I suoi libri danno forma al richiamo che le isole hanno per le anime ferite

E questo Sjöberg lo fa benissimo. Soprattutto lo fa con un passo tutto suo, che è il segreto del suo carisma (e del suo successo), un bighellonare accogliente e laconico, pieno di ironia. I suoi libri sono flânerie intellettuali e sentimentali, soffuse di dolcezza e malinconia, di una segreta tristezza a cui ci si abbandona felici, come passeggiate solitarie intorno alla propria camera (de Maistre, del resto, è un riferimento da tenere a mente) o intorno a un’isola. Per questo se si vuole capire meglio “il fenomeno Sjöberg” non si può prescindere dal richiamo claustrale dell’isola. I suoi libri, L’arte di collezionare mosche più di tutti, danno forma al richiamo che le isole – l’idea di isola – hanno per le anime ferite. È difficile dire cosa succede nei libri di Sjöberg, forse non succede niente, eppure sono libri percorsi da un dinamismo costante, quello di un continuo movimento tra il fuori, il «terribile intricato mondo», e il dentro dell’isola e dei pensieri; tra il caos proliferante della natura e l’ordine della collezione.

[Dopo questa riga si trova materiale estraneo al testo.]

(* ===== verification/StringMerge.v ===== *)
(** Merging of identical strings: [libjdxld/src/string_merging.rs].

    The merge sections that go into one output section are cut into groups of about the
    same size ([split_sections]).  In a first phase the strings of a group are found,
    hashed and put into sixteen buckets ([process_input_section]); in a second phase each
    bucket takes the strings of the groups, in the order of the groups, and gives every new
    string a place ([process_split_output]).  Tasks of both phases run in parallel and hand
    work to each other through a table of slots, and a pool of vectors bounds the number of
    groups that are under way.  This is a step relation here ([exec]), whose steps are the
    atomic operations of the code.

    Offsets into the input and into the output are sums of lengths of slices in memory and
    do not wrap; the offsets within a bucket are 32 bits wide in the code and here.

    The offset map of the [sharded_offset_map] crate is a finite map that has room for some
    of the offsets of a block only: [accepts] tells which.  The hash function is a
    parameter as well.  Where an operation fails, the offsets it has stored so far are left
    out: an error ends the link, and nothing looks at the offsets again.

    This file has the definitions, and shows that the groups of any size together have
    exactly the strings of the sections and what a bucket holds after it has been given a
    list of strings; [MergeTasks] is about the tasks. *)
From Stdlib Require Import ZArith Lia Permutation.
From stdpp Require Import base list list_numbers numbers strings option gmap sorting.
From S2P Require Import Prelude.

Local Open Scope Z_scope.

Definition MERGE_STRING_BUCKET_BITS : Z := 4.
Definition MERGE_STRING_BUCKETS : Z := Z.shiftl 1 MERGE_STRING_BUCKET_BITS.
Definition num_buckets : nat := Z.to_nat MERGE_STRING_BUCKETS.
Definition MAP_BLOCK_SIZE : Z := 256.

(** [u64::next_multiple_of]. *)
Definition next_multiple_of (n block : Z) : Z := (n + (block - 1)) / block * block.

(** [memchr::memchr]: where the byte is first found. *)
Fixpoint memchr (b : Z) (l : list Z) : option nat :=
  match l with
  | [] => None
  | x :: l => if x =? b then Some 0%nat else S <$> memchr b l
  end.

(** ** Input sections *)
Record StringMergeInputSection := mkInput {
  section_data : list Z;
  start_input_offset : Z;
  is_string : bool
}.

Definition data_len (sec : StringMergeInputSection) : Z := Z.of_nat (length (section_data sec)).
Definition padded_len (sec : StringMergeInputSection) : Z := next_multiple_of (data_len sec) MAP_BLOCK_SIZE.

(** [SectionSlot::MergeStrings] with its [start_input_offset], or another slot. *)
Definition SectionSlot : Type := option Z.

Record StringMergeSectionExtra := mkExtra {
  extra_index : Z;
  extra_section_data : list Z;
  extra_is_strings : bool
}.

(** A resolved object: the ids of its sections start at [mo_section_id_start]. *)
Record MergeObject := mkMergeObject {
  mo_sections : list SectionSlot;
  mo_extras : list StringMergeSectionExtra;
  mo_section_id_start : Z
}.

Record GroupedSections := mkGrouped {
  input_sections : gmap Z (list StringMergeInputSection);   (* by output section *)
  starting_offsets : gmap Z Z
}.

Section Grouping.
(** The part ids of all input sections, and the output section of a part. *)
Context (section_part_ids : list Z) (output_section_id : Z -> Z).

Definition group_extra (section_id_start : Z) (extra : StringMergeSectionExtra)
    (state : list SectionSlot * GroupedSections) : res (list SectionSlot * GroupedSections) :=
  let '(sections, g) := state in
  slot ← index sections (extra_index extra);
  match slot with
  | None => Err "Internal error: expected SectionSlot::MergeStrings"
  | Some _ =>
      part_id ← index section_part_ids (section_id_start + extra_index extra);
      let section_id := output_section_id part_id in
      let starting_offset := default 0 (starting_offsets g !! section_id) in
      let sec := mkInput (extra_section_data extra) starting_offset (extra_is_strings extra) in
      Ok (<[Z.to_nat (extra_index extra) := Some starting_offset]> sections,
          mkGrouped (<[section_id := default [] (input_sections g !! section_id) ++ [sec]]> (input_sections g))
            (<[section_id := starting_offset + next_multiple_of (data_len sec) MAP_BLOCK_SIZE]> (starting_offsets g)))
  end.

Definition group_object (obj : MergeObject) (state : list MergeObject * GroupedSections) :
    res (list MergeObject * GroupedSections) :=
  let '(done, g) := state in
  '(sections, g) ← for_each (group_extra (mo_section_id_start obj)) (mo_extras obj) (mo_sections obj, g);
  Ok (done ++ [mkMergeObject sections (mo_extras obj) (mo_section_id_start obj)], g).

Definition group_merge_string_sections_by_output (objects : list MergeObject) :
    res (list MergeObject * GroupedSections) :=
  for_each group_object objects ([], mkGrouped ∅ ∅).
End Grouping.

(** ** Groups *)
Record SectionGroup := mkSectionGroup {
  group_index : nat;
  group_sections : list StringMergeInputSection;
  group_range : Z * Z               (* only strings that start here *)
}.

Section Split.
Context (sections : list StringMergeInputSection) (size : Z).

(** The inner loop; [rest] is [sections[section_index..]].  The result is the last section
    taken from, how far, what remained of the size, and whether the section was used up. *)
Fixpoint fill_group (rest : list StringMergeInputSection) (section_index : nat) (offset_in_section remaining : Z) :
    res (nat * Z * Z * bool) :=
  if remaining <=? 0 then Ok (section_index, offset_in_section, remaining, false)
  else
    match rest with
    | [] => Panic
    | sec :: rest =>
        let available := padded_len sec - offset_in_section in
        if (remaining <? available) && is_string sec then
          Ok (section_index, offset_in_section + remaining, 0, false)
        else
          let remaining := remaining - available in
          if (remaining <=? 0) || (match rest with [] => true | _ => false end) then
            Ok (section_index, offset_in_section + available, remaining, true)
          else fill_group rest (S section_index) 0 remaining
    end.

(** One round of the outer loop: the group, where to go on, and the length of its shard. *)
Definition next_group (index_ : nat) (section_index : nat) (offset_in_section : Z) :
    res (SectionGroup * nat * Z * Z) :=
  '(end_index, end_offset, remaining, end_section) ←
    fill_group (drop section_index sections) section_index offset_in_section size;
  first ← index sections (Z.of_nat section_index);
  last ← index sections (Z.of_nat end_index);
  let group := mkSectionGroup index_ (take (S end_index - section_index) (drop section_index sections))
                 (start_input_offset first + offset_in_section, start_input_offset last + end_offset) in
  Ok (group, if end_section : bool then S end_index else end_index, if end_section then 0 else end_offset,
      size - remaining).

«Molti anni fa, prima dell’isola e del teatro, risalii l’immenso fiume Congo su una chiatta che faceva servizio passeggeri. Ah, che avventura! Che racconto poteva venirne fuori! Sulla libertà! E invece niente: non sono mai riuscito a dire altro che le foreste erano grandi e il fiume largo come lo stretto di Kalmar. Che c’ero stato. È questo che capita quando si viaggia per avere qualcosa da raccontare. Si perde la capacità di vedere. In compenso avrei potuto essere inesauribile sul tema della nostalgia. Meglio non dire niente». Ecco, quelli di Sjöberg sono libri che, finalmente, non si leggono “per avere qualcosa da raccontare”, in cui si smette di pensare a quello che verrà dopo, a cosa ne potrò fare a lettura finita – atteggiamento che molti scrittori, soprattutto italiani, proprio non riescono a concepire – all’utile che me ne verrà. Riuscire a leggere senza pensare all’insegnamento morale che ne posso trarre, senza preoccuparmi del destino della mia anima: non è poco, in questi tempi come in altri.

«Ma andava sempre a finire che me ne restavo lì come avvolto in uno sciame di pensieri brevi, quasi puntiformi, incolori, senza apparente connessione. Come se una potenza superiore mi avesse riempito la testa di coriandoli». Insomma, sarà per questo che a me, e a quelli come me, piace tanto Sjöberg: perché abbiamo la testa piena di coriandoli.